Debinha appeared in every regular season game for the Courage in 2017 and scored four goals. She started the semi-final game against the Chicago Red Stars but was forced to leave the game after dislocating her elbow in the 10th minute. This injury forced her to miss the Championship game, which the Courage lost 1–0 to the Portland Thorns.

In 2018, Debinha was named to the NWSL Team of the Month for March. She scored eight goals during the regular season, helping the Courage win their second straight NWSL Shield. Debinha was named to the 2018 NWSL Second XI. During the playoffs, she was in the starting line-up for the semi-final and final. Debinha scored in the 13th minute of the Championship game as North Carolina beat the Portland Thorns 3–0 to win the 2018 NWSL Championship.

During the 2019 season, Debinha played 21 games throughout the regular season and playoffs. During this span, she scored ten goals (eight regular season and two postseason) and tallied seven assists. She was named to the NWSL Team of the Month for July, August, and September. During the first round of the playoffs, Debinha scored the game-winning goal in extra time to help The Courage advance past Reign FC. In the final, Debinha scored the first goal (and eventual game winner) against the Chicago Red Stars, with her performance earning her the Championship Game MVP Award.

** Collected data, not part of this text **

Record memory_args := {
  ma_key : string; ma_kind : string; ma_title : string; ma_content : string; ma_importance : Z; ma_source_kind : string; ma_source_id : string;
  ma_actor : string; ma_immutable : bool;
}.
Definition content_json (kind title content : string) (importance : Z) (source_kind source_id : string) : json :=
  JObj [("kind", JStr kind); ("title", JStr title); ("content", JStr content); ("importance", JInt importance); ("source_kind", JStr source_kind);
    ("source_id", JStr source_id)].
Definition args_json (a : memory_args) : json :=
  content_json (ma_kind a) (ma_title a) (ma_content a) (ma_importance a) (ma_source_kind a) (ma_source_id a).
Definition _entry_hash (a : memory_args) : res memory_error string := digest (args_json a).

(** ** Writing *)

Record public_entry := {
  pe_id : string; pe_kind : string; pe_title : string; pe_content : string; pe_importance : Z; pe_repository : string; pe_revision : Z;
  pe_source_kind : string; pe_source_id : string; pe_created : Z; pe_updated : Z; pe_score : option Z;
}.
Definition _public_entry (r : memory_entry) (score : option Z) : public_entry :=
  Build_public_entry (me_id r) (me_kind r) (me_title r) (me_content r) (me_importance r) (repository_id (me_scope r)) (me_revision r)
    (me_source_kind r) (me_source_id r) (me_created r) (me_updated r) score.

Definition event_json (sequence : Z) (entry : string) (revision : Z) (operation : memory_operation) (actor sha256 : string) (occurred : Z) (previous : string) : json :=
  JObj [("sequence", JInt sequence); ("entry_id", JStr entry); ("revision", JInt revision); ("operation", JStr (operation_text operation));
    ("actor_session_id", JStr actor); ("content_sha256", JStr sha256); ("occurred_at", JInt occurred); ("previous_event_sha256", JStr previous)].
(** [ORDER BY sequence DESC LIMIT n] *)
Definition newest (n : Z) (owner : string) (scope : MemoryScope) (t : list audit_row) : list audit_event :=
  take n (order_by (before (λ a b, ae_sequence b ?= ae_sequence a)) (map au_event (select (of_scope owner scope) t))).
Definition _append_audit (owner : string) (scope : MemoryScope) (entry : string) (revision : Z) (operation : memory_operation) (actor sha256 : string)
    (occurred : Z) : mtx unit :=
  previous ← read (λ s, head (newest 1 owner scope (md_audit s)));
  let prior := match previous with Some e => ae_sha256 e | None => "" end in
  last ← read (λ s, default 0 (max_of (λ r, ae_sequence (au_event r)) (of_scope owner scope) (md_audit s)));
  let sequence := last + 1 in
  hash ← lift (digest (event_json sequence entry revision operation actor sha256 occurred prior));
  insert_audit (Build_audit_row owner scope (Build_audit_event sequence entry revision operation actor sha256 prior hash occurred)).

Definition is_entry (id owner : string) (r : memory_entry) : bool := (me_id r == id) && (me_owner r == owner).
Definition in_scope (owner : string) (scope : MemoryScope) (r : memory_entry) : bool := (me_owner r == owner) && (me_scope r == scope).
Definition live (r : memory_entry) : bool := me_deleted r == None.

Definition check_args (a : memory_args) : res memory_error unit :=
  ensure (_SAFE_KEY (ma_key a)) MemoryValueError;;
  ensure (listed (ma_kind a) MEMORY_KINDS) MemoryValueError;;
  _bounded_text (ma_title a) MAX_MEMORY_TITLE_CHARS;;
  _bounded_text (ma_content a) MAX_MEMORY_CONTENT_CHARS;;
  ensure ((1 <=? ma_importance a) && (ma_importance a <=? 5)) MemoryValueError;;
  ensure (_SAFE_KEY (ma_source_kind a) && _SAFE_KEY (ma_source_id a) && _SAFE_ACTOR (ma_actor a)) MemoryValueError.

(** The words of an entry, as the index holds them. *)
Definition entry_text (title content : string) : string := title +:+ String (Ascii.ascii_of_nat 10) content.

(** The statements that record a new revision of [id]. *)
Definition record_revision (now : Z) (owner : string) (scope : MemoryScope) (a : memory_args) (id hash : string) (revision : Z) (operation : memory_operation)
    : mtx public_entry :=
  snapshot ← lift (of_option MemoryValueError (dumps (args_json a)));
  insert_revision (Build_memory_revision id revision snapshot hash (ma_actor a) now);;
  modify (λ s, s <| md_terms ::= delete_where (λ t, mt_entry t == id) |>);;
  insert_terms id (_tokens (entry_text (ma_title a) (ma_content a)));;
  _append_audit owner scope id revision operation (ma_actor a) hash now;;
  row ← read (λ s, fetchone (λ r, me_id r == id) (md_entries s));
  row ← lift (of_option MemoryValueError row);
  mret (_public_entry row None).

Definition put (now : Z) (owner : string) (scope : MemoryScope) (a : memory_args) : mtx public_entry :=
  lift (_validate owner scope);;
  lift (check_args a);;
  let id := _entry_id owner scope (ma_key a) in
  hash ← lift (_entry_hash a);
  existing ← read (λ s, fetchone (is_entry id owner) (md_entries s));
  match existing with
  | None =>
      n ← read (λ s, count (λ r, in_scope owner scope r && live r) (md_entries s));
      require (negb (MAX_MEMORY_ENTRIES_PER_SCOPE <=? n)) MemoryConflict;;
      insert_entry (Build_memory_entry id owner scope (ma_key a) (ma_kind a) (ma_title a) (ma_content a) (ma_importance a) (ma_source_kind a) (ma_source_id a)
        1 hash now now None);;
      record_revision now owner scope a id hash 1 op_created
  | Some r =>
      require ((me_scope r == scope) && (me_key r == ma_key a)) MemoryConflict;;
      require (live r) MemoryConflict;;
      if me_sha256 r == hash then mret (_public_entry r None)
      else
        require (negb (ma_immutable a)) MemoryConflict;;
        let revision := me_revision r + 1 in
        require (negb (MAX_MEMORY_REVISIONS_PER_ENTRY <=? revision)) MemoryConflict;;
        modify (λ s, s <| md_entries ::= update (is_entry id owner) (λ x, x <| me_kind := ma_kind a |> <| me_title := ma_title a |> <| me_content := ma_content a |>
          <| me_importance := ma_importance a |> <| me_source_kind := ma_source_kind a |> <| me_source_id := ma_source_id a |> <| me_revision := revision |>
          <| me_sha256 := hash |> <| me_updated := now |>) |>);;
        record_revision now owner scope a id hash revision op_updated
  end.

(** [f"deleted\0{entry_id}\0{revision}\0{content_sha256}"] *)
Definition tombstone_text (id : string) (revision : Z) (sha256 : string) : string := join NUL ["deleted"; id; pretty revision; sha256].
Definition tombstone_snapshot : string :=
  let quoted := String (Ascii.ascii_of_nat 34) "deleted" +:+ String (Ascii.ascii_of_nat 34) "" in "{" +:+ quoted +:+ ":true}".
Definition delete (now : Z) (owner : string) (scope : MemoryScope) (id actor : string) : mtx unit :=
  lift (_validate owner scope);;
  require (_SAFE_ENTRY id) MemoryNotFound;;
  require (_SAFE_ACTOR actor) MemoryValueError;;
  row ← read (λ s, fetchone (λ r, (me_id r == id) && in_scope owner scope r && live r) (md_entries s));
  r ← lift (of_option MemoryNotFound row);
  let revision := me_revision r + 1 in
  modify (λ s, s <| md_entries ::= update (λ x, me_id x == id) (λ x, x <| me_revision := revision |> <| me_deleted := Some now |> <| me_updated := now |>) |>);;
  modify (λ s, s <| md_terms ::= delete_where (λ t, mt_entry t == id) |>);;
  let tombstone := sha256_hex (tombstone_text id revision (me_sha256 r)) in
  insert_revision (Build_memory_revision id revision tombstone_snapshot tombstone actor now);;
  _append_audit owner scope id revision op_deleted actor tombstone now.

(** ** Searching *)

Record search_args := { sa_query : string; sa_kinds : list string; sa_limit : Z; sa_purpose : string; sa_actor : string }.
Definition check_search (a : search_args) : res memory_error unit :=
  ensure (negb ((strip (sa_query a) == "") || (MAX_MEMORY_QUERY_CHARS <? str_len (sa_query a)))) MemoryValueError;;
  ensure (match _tokens (sa_query a) with [] => false | _ => true end) MemoryValueError;;
  ensure (forallb (λ k, listed k MEMORY_KINDS) (sa_kinds a)) MemoryValueError;;
  ensure ((1 <=? sa_limit a) && (sa_limit a <=? MAX_MEMORY_SEARCH_RESULTS)) MemoryValueError;;
  ensure (_SAFE_KEY (sa_purpose a)) MemoryValueError;;
  ensure (_SAFE_ACTOR (sa_actor a)) MemoryValueError.
(** [kinds or MEMORY_KINDS] *)
Definition selected_kinds (a : search_args) : list string := match sa_kinds a with [] => MEMORY_KINDS | l => l end.

(** The entries a scope may read: its own, and those of the whole project. *)
Definition readable (owner : string) (scope : MemoryScope) (r : memory_entry) : bool :=
  let s := me_scope r in
  (me_owner r == owner) && (tenant_id s == tenant_id scope) && (organization_id s == organization_id scope) && (workspace_id s == workspace_id scope) &&
  (project_id s == project_id scope) && ((repository_id s == "") || (repository_id s == repository_id scope)).
(** [COUNT(DISTINCT term.term)] *)
Definition matched_terms (terms : list memory_term) (query : list string) (r : memory_entry) : Z :=
  count (λ t, (mt_entry t == me_id r) && listed (mt_term t) query) terms.
(** [ORDER BY matched_terms DESC, importance DESC, updated_at DESC] *)
Definition candidate_order (a b : Z * memory_entry) : comparison :=
  lex (b.1 ?= a.1) (lex (me_importance b.2 ?= me_importance a.2) (me_updated b.2 ?= me_updated a.2)).
Definition candidates (owner : string) (scope : MemoryScope) (kinds query : list string) (s : memory_db) : list (Z * memory_entry) :=
  let found r := readable owner scope r && live r && listed (me_kind r) kinds && (0 <? matched_terms (md_terms s) query r) in
  take MAX_MEMORY_SEARCH_CANDIDATES
    (order_by (before candidate_order) (map (λ r, (matched_terms (md_terms s) query r, r)) (select found (md_entries s)))).
Definition score (now : Z) (scope : MemoryScope) (query : list string) (matched : Z) (r : memory_entry) : Z :=
  let title := _tokens (me_title r) in
  matched * 100 + count (λ w, listed w title) query * 25 + me_importance r * 5 +
  (if negb (repository_id scope == "") && (repository_id (me_scope r) == repository_id scope) then 1 else 0) * 4 +
  (if now - me_updated r <? 30 * 24 * 3600 * 1000 then 1 else 0).
(** [(score, updated_at, entry_id)], greatest first *)
Definition rank_order (a b : Z * memory_entry) : comparison :=
  lex (b.1 ?= a.1) (lex (me_updated b.2 ?= me_updated a.2) (String.compare (me_id b.2) (me_id a.2))).
Definition search (now : Z) (fresh_id : string) (owner : string) (scope : MemoryScope) (a : search_args) : mtx (list public_entry) :=
  lift (_validate owner scope);;
  lift (check_search a);;
  let query := _tokens (sa_query a) in
  rows ← read (candidates owner scope (selected_kinds a) query);
  let ranked := order_by (before rank_order) (map (λ x, (score now scope query x.1 x.2, x.2)) rows) in
  let selected := take (sa_limit a) ranked in
  ids ← lift (of_option MemoryValueError (dumps (JList (map (λ x, JStr (me_id x.2)) selected))));
  insert_retrieval (Build_retrieval ("pmr_" +:+ fresh_id) owner scope (sa_purpose a) (sa_actor a) (sha256_hex (sa_query a)) ids
    (Z.of_nat (length selected)) now);;
  mret (map (λ x, _public_entry x.2 (Some x.1)) selected).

She scored a tournament-high three goals in four games of the 2021 NWSL Challenge Cup and was named the tournament's MVP, though the Courage placed second to NJ/NY Gotham FC in their division. She scored in five games in a row during the 2022 NWSL Challenge Cup, including the opening goal in a 2–1 win against the Kansas City Current in the semifinals. She assisted Kerolin for first goal of the final, a 2–1 victory over the Washington Spirit. She was named the MVP of the tournament for a second time. She scored a team-high 12 goals in the 2022 regular season, good for third in the league, and was named to the NWSL Best XI. She left the Courage at the end of the year.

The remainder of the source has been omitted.